Lowrey: What do you make of the current anti-immigrant sentiment, in light of your work?

Deaton: The people who hate immigrants are people who have never met them! People in Los Angeles like immigrants.

I’ll tell you another interesting thing: There’s only one Congressman in all of Congress who called us up to make an appointment to talk to us about the dying white people, because they were in his constituency and he was really concerned about them. Guess who it was.

Lowrey: Who?

Deaton: Keith Ellison! I was really impressed.

Lowrey: Your work speaks to this question of whether elites are out of touch with folks in West Virginia who might see their family members dropping dead.

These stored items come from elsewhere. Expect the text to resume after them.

#[export] Set Default Goal Selector "!".
#[export] Set Warnings "-clear-no-such-hyp".

(** ** Machine integers

    A Go integer of width [w] is a [Z] kept in range by the operation that
    produces it.  [u64]/[i64] write the wrap-around of Go's [uint64] and
    [int64] (the [int] of the 64-bit platforms the server is built for). *)
Module Int.
Local Open Scope Z_scope.

Definition MaxInt64 : Z := 9223372036854775807.
Definition MinInt64 : Z := -9223372036854775808.
Definition MaxUint64 : Z := 18446744073709551615.

Definition u64 (z : Z) : Z := z `mod` 2 ^ 64.
Definition i64 (z : Z) : Z := (z + 2 ^ 63) `mod` 2 ^ 64 - 2 ^ 63.
Definition u8 (z : Z) : Z := z `mod` 256.

Definition is_i64 (z : Z) : Prop := MinInt64 <= z <= MaxInt64.
Definition is_u64 (z : Z) : Prop := 0 <= z <= MaxUint64.
Definition is_u8 (z : Z) : Prop := 0 <= z < 256.

#[global] Instance is_i64_dec z : Decision (is_i64 z).
Proof. unfold is_i64. apply _. Defined.
#[global] Instance is_u64_dec z : Decision (is_u64 z).
Proof. unfold is_u64. apply _. Defined.
#[global] Instance is_u8_dec z : Decision (is_u8 z).
Proof. unfold is_u8. apply _. Defined.
End Int.
Export Int.

(** ** Errors

    A Go function that returns a value and an error returns a [result]; the
    monad instances give it stdpp's [x ← e; k] notation. *)
Inductive result (E A : Type) : Type :=
  | Ok (a : A)
  | Err (e : E).
Arguments Ok {E A} a.
Arguments Err {E A} e.

#[global] Instance result_ret {E} : MRet (result E) := λ A a, Ok a.
#[global] Instance result_bind {E} : MBind (result E) := λ A B f m,
  match m with Ok a => f a | Err e => Err e end.

#[global] Instance result_eq_dec {E A} `{EqDecision E, EqDecision A} :
  EqDecision (result E A).
Proof. solve_decision. Defined.

(** ** Proof automation *)

(** Exposes the bounds behind the width predicates before [lia]. *)
Ltac widths :=
  unfold is_i64, is_u64, is_u8, MaxInt64, MinInt64, MaxUint64 in *.
Ltac zlia := widths; change (2 ^ 64)%Z with 18446744073709551616%Z in *;
  change (2 ^ 63)%Z with 9223372036854775808%Z in *; lia.
Definition commandNames_1 : list (string * CommandType) := [
  ("PING", CmdPing); ("ECHO", CmdEcho); ("AUTH", CmdAuth); ("SELECT", CmdSelect);
  ("QUIT", CmdQuit); ("HELLO", CmdHello); ("GET", CmdGet); ("SET", CmdSet); ("DEL", CmdDel);
  ("UNLINK", CmdUnlink); ("DELEX", CmdDelEx); ("EXISTS", CmdExists); ("EXPIRE", CmdExpire);
  ("EXPIREAT", CmdExpireAt); ("PEXPIRE", CmdPExpire); ("PEXPIREAT", CmdPExpireAt);
  ("TTL", CmdTTL); ("PTTL", CmdPTTL); ("EXPIRETIME", CmdExpireTime);
  ("PEXPIRETIME", CmdPExpireTime); ("PERSIST", CmdPersist); ("RENAME", CmdRename);
  ("RENAMENX", CmdRenameNX); ("INCR", CmdIncr); ("DECR", CmdDecr); ("INCRBY", CmdIncrBy);
  ("DECRBY", CmdDecrBy); ("INCRBYFLOAT", CmdIncrByFloat); ("APPEND", CmdAppend);
  ("GETSET", CmdGetSet); ("GETDEL", CmdGetDel); ("GETEX", CmdGetEx); ("MGET", CmdMGet);
  ("MSET", CmdMSet); ("MSETNX", CmdMSetNX); ("MSETEX", CmdMSetEX); ("SETNX", CmdSetNX);
  ("SETEX", CmdSetEX); ("PSETEX", CmdPSetEX); ("STRLEN", CmdStrLen); ("SETRANGE", CmdSetRange);
  ("GETRANGE", CmdGetRange); ("SUBSTR", CmdSubstr); ("LCS", CmdLcs); ("DIGEST", CmdDigest);
  ("TYPE", CmdType); ("SETBIT", CmdSetBit); ("GETBIT", CmdGetBit); ("BITCOUNT", CmdBitCount);
  ("BITPOS", CmdBitPos); ("BITOP", CmdBitOp); ("BITFIELD", CmdBitField);
  ("BITFIELD_RO", CmdBitFieldRO); ("LPUSH", CmdLPush); ("LPUSHX", CmdLPushX);
  ("RPUSH", CmdRPush); ("RPUSHX", CmdRPushX); ("LPOP", CmdLPop); ("RPOP", CmdRPop);
  ("BLPOP", CmdBLPop); ("BRPOP", CmdBRPop); ("LMPOP", CmdLMPop); ("BLMPOP", CmdBLMPop);
  ("LMOVE", CmdLMove); ("BLMOVE", CmdBLMove); ("RPOPLPUSH", CmdRPopLPush);
  ("BRPOPLPUSH", CmdBRPopLPush); ("LLEN", CmdLLen); ("LRANGE", CmdLRange);
  ("LINDEX", CmdLIndex); ("LSET", CmdLSet); ("LREM", CmdLRem); ("LTRIM", CmdLTrim);
  ("LINSERT", CmdLInsert); ("LPOS", CmdLPos); ("HGET", CmdHGet); ("HSET", CmdHSet);
  ("HSETNX", CmdHSetNX); ("HDEL", CmdHDel); ("HEXISTS", CmdHExists); ("HGETALL", CmdHGetAll);
  ("HKEYS", CmdHKeys); ("HVALS", CmdHVals); ("HLEN", CmdHLen); ("HMGET", CmdHMGet);
  ("HMSET", CmdHMSet); ("HINCRBY", CmdHIncrBy); ("HINCRBYFLOAT", CmdHIncrByFloat);
  ("HSTRLEN", CmdHStrLen); ("HRANDFIELD", CmdHRandField); ("HSCAN", CmdHScan);
  ("HGETDEL", CmdHGetDel); ("HEXPIRE", CmdHExpire); ("HPEXPIRE", CmdHPExpire);
  ("HEXPIREAT", CmdHExpireAt); ("HPEXPIREAT", CmdHPExpireAt); ("HTTL", CmdHTTL);
  ("HPTTL", CmdHPTTL); ("HEXPIRETIME", CmdHExpireTime); ("HPEXPIRETIME", CmdHPExpireTime);
  ("HPERSIST", CmdHPersist); ("HSETEX", CmdHSetEx); ("HGETEX", CmdHGetEx); ("SADD", CmdSAdd);
  ("SCARD", CmdSCard); ("SISMEMBER", CmdSIsMember); ("SMISMEMBER", CmdSMIsMember);
  ("SMEMBERS", CmdSMembers); ("SPOP", CmdSPop); ("SREM", CmdSRem);
  ("SRANDMEMBER", CmdSRandMember); ("SINTER", CmdSInter); ("SINTERSTORE", CmdSInterStore);
  ("SINTERCARD", CmdSInterCard); ("SUNION", CmdSUnion); ("SUNIONSTORE", CmdSUnionStore);
  ("SDIFF", CmdSDiff); ("SDIFFSTORE", CmdSDiffStore); ("SMOVE", CmdSMove); ("ZADD", CmdZAdd);
  ("ZREM", CmdZRem); ("ZSCORE", CmdZScore); ("ZCARD", CmdZCard); ("ZRANK", CmdZRank);
  ("ZREVRANK", CmdZRevRank); ("ZRANGE", CmdZRange)
].
(** Whatever a command writes, [DiscardPartialReply] with the buffer length
    and error count taken before it leaves the earlier replies untouched and
    nothing of the command but its last error reply; a command that wrote no
    error is left exactly as it is. *)
Theorem DiscardPartialReply_correct (ops : list WOp) (w : Writer) :
  is_u64 (w_errorCount w) → error_ops ops < 2 ^ 64 →
  let w' := run_ops ops w in
  match last_error (w_protocol w) ops with
  | None => DiscardPartialReply (len (w_buf w)) (w_errorCount w) w' = (false, w')
  | Some e =>
      ∃ w'', DiscardPartialReply (len (w_buf w)) (w_errorCount w) w' = (true, w'') ∧
      w_buf w'' = w_buf w ++ e ∧ w_errorCount w'' = w_errorCount w' ∧
      w_errorStart w'' = len (w_buf w) ∧ w_errorEnd w'' = len (w_buf w'')
  end.
Proof.
  intros Hc Hn w'. pose proof (run_ops_errors ops w Hc) as [Ec El]. fold w' in Ec, El.
  unfold DiscardPartialReply. destruct (last_error _ ops) as [e|] eqn:E.
  - destruct El as (pre & post & Ho & Es & Ee).
    rewrite (proj2 (Z.eqb_neq _ _)).
    2:{ rewrite Ec. apply u64_add_ne; [done|]. apply error_ops_pos in E. lia. }
    eexists. split; [reflexivity|]. cbn [w_buf w_errorCount w_errorStart w_errorEnd buf_write buf_truncate].
    repeat split. replace (w_buf w') with (w_buf w ++ pre ++ e ++ post)
      by (unfold w'; by rewrite run_ops_buf, Ho).
    rewrite Es, Ee. unfold len.
    rewrite !Nat2Z.id, take_app_length. f_equal.
    rewrite (app_assoc (w_buf w) pre (e ++ post)), drop_app_length.
    apply take_app_length'. rewrite !length_app. lia.
  - by rewrite Ec, El, Z.add_0_r, u64_id, Z.eqb_refl.
Qed.

Lemma DiscardPartialReply_correct_witness :
  let w := NewWriter respOK in
  let ops := [OArray 2; OInteger 7; OWrongType] in
  ∃ w'', DiscardPartialReply (len (w_buf w)) (w_errorCount w) (run_ops ops w) = (true, w'') ∧
    w_buf w'' = respOK ++ respWrongType.
Proof.
  intros w ops.
  pose proof (DiscardPartialReply_correct ops w ltac:(vm_compute; split; congruence)
    ltac:(vm_compute; reflexivity)) as H.
  destruct H as (w'' & E & Hb & _). exists w''. split; [exact E|exact Hb].
Defined.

Deaton: I think that’s true, but there’s another part of the story that’s more productive in some ways, which is that those people don’t have much chance to join the elites themselves. There are no trade unions anymore. And there are almost no working-class people in Congress. And the unions aren’t a political force in the way that they once were.

Lowrey: You mentioned that in a world without growth things become zero-sum.

Deaton: It is zero sum! If you have two or three percent of growth a year, there’s not a lot of goodies to be given away without goring someone’s ox. And I think a slow-growth world incentivizes rent-seeking. This rent-seeking didn’t use to take place. NABE would have had its conference in New York, not in Washington! All these business bureaus and trade associations were in New York.

Steve Bannon is apparently really caught up on rent-seeking. But we’ll see if they do anything about it. So far, they just seem to be licensing the rent-seekers.